Выл ветер, и дождь барабанил в окна без устали... Вода ворчала, вскрикивала, обрушиваясь с крыши в стоящую возле угла бочку; оттуда – на землю с плеском, похожим на плеск волны. Тоска не отпускала его, он писал о наводнении...

Как бывало часто, собственные или чужие строчки, привязавшиеся, не отпускали его. Возвращаясь с прогулки, скидывая отсыревшее платье или уже перед самым сном, он всё повторял:


 
Стрянул шинель, разделся, лёг.
Но долго он заснуть не мог
В волненье разных размышлений...
 

Он писал поэму о городе Петровом – Петербурге, а также о человеке, желания которого не простирались далеко.

Ветер выл так же уныло, как в его поэме. Возможно, тот же ветер. Голые ветки хлестали сами себя и небо, которого не было. За окнами стоял сплошной мрак, он слышал только, как хрустко что-то ломалось в деревьях и падало в лужи.

Героя, о котором он писал, в конце концов, раздавила жизнь, он оказался песчинкой. На сердце становилось так, будто судьба полунищего чиновника каким-то образом соотносилась с его собственной. Не хватало только, чтоб по болдинским закипающим лужам хоть во сне, хоть наяву проскакал медный конь со своим вытаращенным в непробиваемую тьму всадником.

Надо было менять ход мыслей, чтоб хандра не завладела окончательно, отбив от работы, погнав в Петербург, где как раз усядешься за поэму между балами, работой в архивах, домашними и денежными хлопотами, баталиями с нерадивой прислугой; среди визга и плача детей, дружеских обязывающих визитов, набегов альманашников, новых платьев Натальи Николаевны, причитания и квохтания тётки, впрочем, для его слуха очень милого, над своей любимицей, своей душкой, дочерью своего сердца, как она аттестовала Натали императрице...

Тут он представил старую фрейлину Екатерину Ивановну Загряжскую во всём великолепии её форм и во всём величии её неописуемых чепцов.

Вслед за этим увидел саму Наталью Николаевну в повой причёске, о которой между ними велась оживлённая переписка. Волосы были разделены прямым пробором и тихими длинными локонами спадали вдоль прелестных щёк.

В сопровождении и под охраной тётки Наталья Николаевна входила в большую залу, а он замирал от восхищения, как мальчик, притаившийся в дальнем углу.

Куда бы он ни пытался повернуть свои мысли, становилось понятно, что не усидеть больше вдали от неё, от детей, от того, что составляло Дом. Странное устройство, где всё сцеплено, неразъединимо, где поселилась вечная тревога о деньгах, о здоровье детей, о её нарывах, которые гнездились на стянутой холстом груди оттого, что не хотело перегорать молодое, обильное молоко... Тревога была и о новых беременностях, о родовых её муках, от которых он каждый раз бежал, проявляя очевидное малодушие и ничего не умея с собой поделать...
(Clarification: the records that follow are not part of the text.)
Lemma chunks_of_lines ls :
  exists before blocks, ls = before ++ concat blocks /\ Forall (fun line => is_time_line line = false) before /\ Forall is_block blocks /\
    chunks_loop None ls = map block_text blocks.
Proof.
  induction ls as [|line ls IH]; [by exists [], []|]. cbn [chunks_loop]. destruct (is_time_line line) eqn:E.
  - destruct (chunks_of_block ls [line]) as (first & blocks & Hc & Hf & ->); [by exists line, []|]. by exists [], (first :: blocks).
  - destruct IH as (before & blocks & -> & Hb & Hf & Hc). exists (line :: before), blocks. split; [done|]. by split; [constructor|].
Qed.

Section lsr.
Context `{DateText} `{engine : RegexEngine}.

(** The reports and the refused blocks, told apart. *)
Lemma omap_refused {A B} (f : A -> option B) (l : list A) :
  (length (omap f l) + length (List.filter (fun x => is_none (f x)) l) = length l)%nat.
Proof.
  induction l as [|x l IH]; [done|]. cbn [omap list_omap List.filter length]. change (list_omap A B f l) with (omap f l).
  destruct (f x); cbn [is_none is_some negb length]; lia.
Qed.

(** no block of a storm report is lost: the lines of the text are some lines
    before the first time line, and blocks that begin with a time line and have
    no other; each block in order is a report or an issue that quotes it, and a
    bulletin has a report at least. *)
Theorem lsr_blocks_accounted (text : bytes) (t : Z) (b : LsrBulletin) (issues : list ProductParseIssue) :
  parse_lsr_bulletin text t = Some (b, issues) ->
  exists before blocks, lines (without_cr text) = before ++ concat blocks /\ Forall (fun line => is_time_line line = false) before /\
    Forall is_block blocks /\ lsr_reports b = omap (fun block => parse_lsr_chunk (block_text block)) blocks /\ lsr_reports b <> [] /\
    issues = map (fun block => lsr_issue (block_text block)) (List.filter (fun block => is_none (parse_lsr_chunk (block_text block))) blocks) /\
    (length (lsr_reports b) + length issues = length blocks)%nat.
Proof.
  unfold parse_lsr_bulletin, split_lsr_chunks. destruct (chunks_of_lines (lines (without_cr text))) as (before & blocks & Hl & Hb & Hf & ->).
  intros Hp. exists before, blocks.
  assert (Hr : omap parse_lsr_chunk (map block_text blocks) = omap (fun block => parse_lsr_chunk (block_text block)) blocks)
    by (clear; induction blocks as [|x l IH]; [done|]; cbn [map omap list_omap]; destruct (parse_lsr_chunk (block_text x)); f_equal; exact IH).
  assert (Hi : List.filter (fun chunk => is_none (parse_lsr_chunk chunk)) (map block_text blocks)
               = map block_text (List.filter (fun block => is_none (parse_lsr_chunk (block_text block))) blocks)).
  { clear. induction blocks as [|x l IH]; [done|]. cbn [map List.filter]. destruct (is_none _); cbn [map]; by rewrite IH. }
  rewrite Hr, Hi, map_map in Hp.
  destruct (omap (fun block => parse_lsr_chunk (block_text block)) blocks) as [|r rs] eqn:E; [done|]. injection Hp as <- <-. cbn [lsr_reports].
  do 5 (split; [done|]). split; [done|]. rewrite length_map, <- E. apply omap_refused.
Qed.
End lsr.

Section pirep.
Context `{engine : RegexEngine}.

(** ** The fields of a pilot report *)

(** A field as it is written: a tag of two capitals and the words of the value,
    without slash. *)
Definition field_ok (field : bytes * list bytes) : Prop :=
  let '(key, value) := field in
  length key = 2%nat /\ all_uppercase key = true /\ value <> [] /\ Forall word value /\ Forall all_ascii value /\ Forall (fun w => chr "/" ∉ w) value.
...Вернувшись в Петербург, он не застал Наталью Николаевну дома.

«Жена была на бале, я за нею поехал – и увёз к себе, как улан уездную барышню с именин городничихи. Денежные мои обстоятельства без меня запутались, но я их думаю распутать». Это из письма к Нащокину. Написано 24 ноября. А 6 декабря пишется письмо Бенкендорфу.

«...Осмеливаюсь препроводить Вашему сиятельству стихотворение, которое желал бы я напечатать, и при сем случае просить Вас о разрешении для меня важном. Книгопродавец Смирдин издаёт журнал, в коем просил меня участвовать. Я могу согласиться только в том случае, когда он возьмётся мои сочинения представлять в ценсуру и хлопотать об них наравне с другими писателями, участвующими в его предприятии; но без Вашего сведения я ничего не хотел сказать ему решительного».